Intel and Other Companies Pledge to Develop Open Generative AI Tools for Enterprises

Calvin D

Is it possible for generative AI designed for enterprises, such as those automating report writing or spreadsheet calculations, to work together seamlessly? A group including notable entities like Cloudera and Intel, coordinated by the Linux Foundation — a nonprofit that supports a variety of open-source projects — is on a mission to discover the answer.

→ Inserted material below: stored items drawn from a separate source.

(* ===== verification/Json.v ===== *)
(** JSON as Go's [encoding/json] reads and writes it, as far as the program
    relies on it: the scanner's grammar with its nesting limit, string
    quoting with HTML escaping, unquoting with UTF-16 escapes, and the
    rules by which [Unmarshal] fills strings, integers and struct fields.

    A parsed value keeps the source text of numbers and strings, because
    [json.RawMessage] fields and the program's own [UnmarshalJSON] methods
    look at that text. *)
From S2P Require Import Prelude Strconv Utf8.

(** ** Values *)

#[warnings="-register-all"]
Inductive json :=
| JNull
| JBool (b : bool)
| JNum (raw : bytes)
| JStr (raw : bytes)
| JArr (l : list json)
| JObj (l : list (bytes * json)).

Definition quote_char : byte := chr 34.
Definition backslash : byte := chr 92.

(** ** Quoting *)

Definition hex_digit (n : N) : byte := if (n <? 10)%N then chr (48 + n) else chr (87 + n).

(** [appendString] on an ASCII byte, with [escapeHTML] set. *)
Definition quote_ascii (c : byte) : bytes :=
  let n := bv c in
  if (n =? 34)%N || (n =? 92)%N then [backslash; c]
  else if (n =? 8)%N then bs "\b"
  else if (n =? 12)%N then bs "\f"
  else if (n =? 10)%N then bs "\n"
  else if (n =? 13)%N then bs "\r"
  else if (n =? 9)%N then bs "\t"
  else if (n <? 32)%N || (n =? 60)%N || (n =? 62)%N || (n =? 38)%N
  then bs "\u00" ++ [hex_digit (n / 16); hex_digit (n mod 16)]
  else [c].

Definition quote_chunk (ch : N * bytes) : bytes :=
  let '(r, raw) := ch in
  match raw with
  | [c] => if (bv c <? 128)%N then quote_ascii c else bs "\ufffd"
  | _ =>
      if (r =? 8232)%N || (r =? 8233)%N then bs "\u202" ++ [hex_digit (r mod 16)] else raw
  end.

(** The text between the quotes, and the whole literal. *)
Definition quote_body (s : bytes) : bytes := concat (map quote_chunk (chunks s)).
Definition quote (s : bytes) : bytes := quote_char :: quote_body s ++ [quote_char].

(** ** Unquoting *)

Definition hex_val (c : byte) : option N :=
  let n := bv c in
  if (48 <=? n)%N && (n <=? 57)%N then Some (n - 48)%N
  else if (97 <=? n)%N && (n <=? 102)%N then Some (n - 87)%N
  else if (65 <=? n)%N && (n <=? 70)%N then Some (n - 55)%N
  else None.

(** [getu4]: the code unit of a \uXXXX escape at the start of [s]. *)
Definition getu4 (s : bytes) : option N :=
  match s with
  | b :: u :: h3 :: h2 :: h1 :: h0 :: _ =>
      if (b =b backslash) && (u =b "u"%char) then
        a3 ← hex_val h3; a2 ← hex_val h2; a1 ← hex_val h1; a0 ← hex_val h0;
        Some (((a3 * 16 + a2) * 16 + a1) * 16 + a0)%N
      else None
  | _ => None
  end.

Definition is_surrogate (r : N) : bool := (55296 <=? r)%N && (r <? 57344)%N.

(** [utf16.DecodeRune] on a first code unit and, if there is one, a second. *)
Definition utf16_decode (r1 : N) (r2 : option N) : N :=
  match r2 with
  | Some x =>
      if ((55296 <=? r1) && (r1 <? 56320))%N && ((56320 <=? x) && (x <? 57344))%N
      then ((r1 - 55296) * 1024 + (x - 56320) + 65536)%N
      else rune_error
  | None => rune_error
  end.

Definition simple_escape (c : byte) : option byte :=
  let n := bv c in
  if (n =? 34)%N || (n =? 92)%N || (n =? 47)%N || (n =? 39)%N then Some c
  else if (n =? 98)%N then Some (chr 8)
  else if (n =? 102)%N then Some (chr 12)
  else if (n =? 110)%N then Some (chr 10)
  else if (n =? 114)%N then Some (chr 13)
  else if (n =? 116)%N then Some (chr 9)
  else None.

(** [unquoteBytes], between the quotes. *)
Fixpoint unquote_fuel (fuel : nat) (s : bytes) : option bytes :=
  match fuel, s with
  | _, [] => Some []
  | O, _ => None
  | S f, c :: r =>
      if c =b backslash then
        match r with
        | [] => None
        | d :: r2 =>
            if d =b "u"%char then
              rr ← getu4 s;
              let t := drop 4 r2 in
              if is_surrogate rr then
                let dec := utf16_decode rr (getu4 t) in
                if (dec =? rune_error)%N
                then app (EncodeRune rune_error) <$> unquote_fuel f t
                else app (EncodeRune dec) <$> unquote_fuel f (drop 6 t)
              else app (EncodeRune rr) <$> unquote_fuel f t
            else e ← simple_escape d; cons e <$> unquote_fuel f r2
        end
      else if (c =b quote_char) || (bv c <? 32)%N then None
      else if (bv c <? 128)%N then cons c <$> unquote_fuel f r
      else let '(rr, w) := DecodeRune s in
           app (EncodeRune rr) <$> unquote_fuel f (drop w s)
  end.

Definition unquote (s : bytes) : option bytes := unquote_fuel (length s) s.

(** ** The scanner *)

Definition is_ws (c : byte) : bool :=
  let n := bv c in (n =? 32)%N || (n =? 9)%N || (n =? 10)%N || (n =? 13)%N.

Fixpoint skip_ws (s : bytes) : bytes :=
  match s with
  | c :: r => if is_ws c then skip_ws r else s
  | [] => []
  end.

Definition is_hex (c : byte) : bool := if hex_val c is Some _ then true else false.

(** Escapes the scanner accepts after a backslash, other than [u]. *)
Definition scan_escape (c : byte) : bool :=
  negb (c =b "'"%char) && (if simple_escape c is Some _ then true else false).

(** After an opening quote: the raw text and what follows the closing quote. *)
Fixpoint scan_str (s : bytes) : option (bytes * bytes) :=
  match s with
  | [] => None
  | c :: r =>
      if c =b quote_char then Some ([], r)
      else if c =b backslash then
        match r with
        | [] => None
        | d :: r2 =>
            if d =b "u"%char then
              match r2 with
              | h3 :: h2 :: h1 :: h0 :: r3 =>
                  if is_hex h3 && is_hex h2 && is_hex h1 && is_hex h0 then
                    '(raw, t) ← scan_str r3;
                    Some (c :: d :: h3 :: h2 :: h1 :: h0 :: raw, t)
                  else None
              | _ => None
              end
            else if scan_escape d then
              '(raw, t) ← scan_str r2; Some (c :: d :: raw, t)
            else None
        end
      else if (bv c <? 32)%N then None
      else '(raw, t) ← scan_str r; Some (c :: raw, t)
  end.

Definition is_exp (c : byte) : bool := (c =b "e"%char) || (c =b "E"%char).
Definition is_sign (c : byte) : bool := (c =b "+"%char) || (c =b "-"%char).

(** At least one digit. *)
Definition scan_digits (s : bytes) : option (bytes * bytes) :=
  match span is_digit s with
  | ([], _) => None
  | (ds, t) => Some (ds, t)
  end.

Definition scan_int_part (s : bytes) : option (bytes * bytes) :=
  match s with
  | c :: r => if c =b "0"%char then Some ([c], r) else scan_digits s
  | [] => None
  end.

Definition scan_frac (s : bytes) : option (bytes * bytes) :=
  match s with
  | c :: r =>
      if c =b "."%char then '(ds, t) ← scan_digits r; Some (c :: ds, t) else Some ([], s)
  | [] => Some ([], [])
  end.

Definition scan_exp (s : bytes) : option (bytes * bytes) :=
  match s with
  | c :: r =>
      if is_exp c then
        match r with
        | d :: r2 =>
            if is_sign d then '(ds, t) ← scan_digits r2; Some (c :: d :: ds, t)
            else '(ds, t) ← scan_digits r; Some (c :: ds, t)
        | [] => None
        end
      else Some ([], s)
  | [] => Some ([], [])
  end.

Definition scan_unsigned (s : bytes) : option (bytes * bytes) :=
  '(i, t1) ← scan_int_part s;
  '(f, t2) ← scan_frac t1;
  '(e, t3) ← scan_exp t2;
  Some (i ++ f ++ e, t3).

Definition scan_num (s : bytes) : option (bytes * bytes) :=
  match s with
  | c :: r =>
      if c =b "-"%char then '(u, t) ← scan_unsigned r; Some (c :: u, t)
      else scan_unsigned s
  | [] => None
  end.

Fixpoint strip_prefix (p s : bytes) : option bytes :=
  match p, s with
  | [], _ => Some s
  | a :: p', b :: s' => if a =b b then strip_prefix p' s' else None
  | _ :: _, [] => None
  end.

(** [maxNestingDepth]. *)
Definition max_depth : N := 10000.

Fixpoint p_value (fuel : nat) (depth : N) (s : bytes) {struct fuel}
    : option (json * bytes) :=
  match fuel with
  | O => None
  | S f =>
      match skip_ws s with
      | [] => None
      | c :: r =>
          if c =b quote_char then '(raw, t) ← scan_str r; Some (JStr raw, t)
          else if c =b "["%char then
            if (depth <? max_depth)%N then
              match skip_ws r with
              | [] => None
              | d :: t =>
                  if d =b "]"%char then Some (JArr [], t)
                  else '(l, u) ← p_elems f (depth + 1)%N r; Some (JArr l, u)
              end
            else None
          else if c =b "{"%char then
            if (depth <? max_depth)%N then
              match skip_ws r with
              | [] => None
              | d :: t =>
                  if d =b "}"%char then Some (JObj [], t)
                  else '(l, u) ← p_members f (depth + 1)%N r; Some (JObj l, u)
              end
            else None
          else if c =b "t"%char then t ← strip_prefix (bs "rue") r; Some (JBool true, t)
          else if c =b "f"%char then t ← strip_prefix (bs "alse") r; Some (JBool false, t)
          else if c =b "n"%char then t ← strip_prefix (bs "ull") r; Some (JNull, t)
          else '(raw, t) ← scan_num (c :: r); Some (JNum raw, t)
      end
  end
with p_elems (fuel : nat) (depth : N) (s : bytes) {struct fuel}
    : option (list json * bytes) :=
  match fuel with
  | O => None
  | S f =>
      '(v, t) ← p_value f depth s;
      match skip_ws t with
      | [] => None
      | c :: u =>
          if c =b ","%char then '(l, w) ← p_elems f depth u; Some (v :: l, w)
          else if c =b "]"%char then Some ([v], u)
          else None
      end
  end
with p_members (fuel : nat) (depth : N) (s : bytes) {struct fuel}
    : option (list (bytes * json) * bytes) :=
  match fuel with
  | O => None
  | S f =>
      match skip_ws s with
      | [] => None
      | q :: r =>
          if q =b quote_char then
            '(k, t) ← scan_str r;
            match skip_ws t with
            | [] => None
            | d :: t2 =>
                if d =b ":"%char then
                  '(v, t3) ← p_value f depth t2;
                  match skip_ws t3 with
                  | [] => None
                  | c :: u =>
                      if c =b ","%char
                      then '(l, w) ← p_members f depth u; Some ((k, v) :: l, w)
                      else if c =b "}"%char then Some ([(k, v)], u)
                      else None
                  end
                else None
            end
          else None
      end
  end.

(** Each byte is behind at most two nested calls. *)
Definition parse_fuel (s : bytes) : nat := 2 * length s + 2.

(** A complete JSON text. *)
Definition parse (s : bytes) : option json :=
  '(v, t) ← p_value (parse_fuel s) 0 s;
  match skip_ws t with [] => Some v | _ => None end.

(** ** Writing *)

Fixpoint commas (l : list bytes) : bytes :=
  match l with
  | [] => []
  | [x] => x
  | x :: r => x ++ ","%char :: commas r
  end.

(** The text of a raw string literal. *)
Definition in_quotes (raw : bytes) : bytes := quote_char :: raw ++ [quote_char].

Fixpoint render (v : json) : bytes :=
  match v with
  | JNull => bs "null"
  | JBool b => if b then bs "true" else bs "false"
  | JNum raw => raw
  | JStr raw => in_quotes raw
  | JArr l => "["%char :: commas (map render l) ++ ["]"%char]
  | JObj l =>
      "{"%char :: commas (map (λ '(k, x), in_quotes k ++ ":"%char :: render x) l)
      ++ ["}"%char]
  end.

(** The Go values the program marshals. *)
Definition jstring (s : bytes) : json := JStr (quote_body s).
Definition jint (z : Z) : json := JNum (format_int z).

(** ** Filling Go values

    [None] is any error; on error the program discards the target. *)

(** Into a [string] that holds [old]: [null] leaves it alone. *)
Definition into_string (old : bytes) (v : json) : option bytes :=
  match v with
  | JNull => Some old
  | JStr raw => unquote raw
  | _ => None
  end.

(** Into an [int] or [int64] that holds [old]. *)
Definition into_int (old : Z) (v : json) : option Z :=
  match v with
  | JNull => Some old
  | JNum raw => match ParseInt raw with inr z => Some z | inl _ => None end
  | _ => None
  end.

(** [foldName]: struct fields are matched without regard to case.  The two
    non-ASCII runes whose simple folding is an ASCII letter are U+017F
    (long s) and U+212A (Kelvin sign). *)
Definition fold_rune (r : N) : N :=
  if (97 <=? r)%N && (r <=? 122)%N then (r - 32)%N
  else if (r =? 383)%N then 83%N
  else if (r =? 8490)%N then 75%N
  else r.

Definition fold_name (s : bytes) : list N := map (λ ch, fold_rune ch.1) (chunks s).

(** The field a key selects: an exact match first, then a folded one. *)
Definition find_field (names : list bytes) (key : bytes) : option bytes :=
  match list_find (λ n, n = key) names with
  | Some (_, n) => Some n
  | None =>
      match list_find (λ n, fold_name n = fold_name key) names with
      | Some (_, n) => Some n
      | None => None
      end
  end.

On Tuesday, the Linux Foundation revealed the initiation of the Open Platform for Enterprise AI (OPEA). This endeavor aims to promote the creation of open, interoperable, and modular generative AI systems. Directed by the Linux Foundation’s LF AI and Data organization, which is devoted to AI and data-driven initiatives, the ambition of OPEA is to facilitate the emergence of reliable, scalable generative AI technologies that incorporate the finest innovations from the open-source domain, according to LF AI and Data’s executive director, Ibrahim Haddad.

"OPEA will introduce groundbreaking possibilities in AI technology by establishing a versatile, composable framework at the forefront of tech stacks," Haddad stated. He emphasized that the initiative reflects their commitment to fostering open-source innovation and collaboration within the AI and data realms, guided by a fair and transparent governance model.

OPEA, which is part of the Linux Foundation’s Sandbox Projects designed to nurture new projects, brings together major entities like Intel, IBM-owned Red Hat, Hugging Face, Domino Data Lab, MariaDB, and VMware.

RAG models A diagram explaining RAG models. Image Credits: Intel

What innovations might we expect from their collaboration? Haddad offers insight into potential advancements such as enhanced AI toolchains and compilers to facilitate AI tasks across various devices, alongside "heterogeneous" systems for retrieval-augmented generation (RAG). RAG models, growing in popularity for enterprise AI, draw on external data beyond their initial training set. This allows them to generate responses or execute tasks with a broader knowledge base, integrating both proprietary and publicly available data.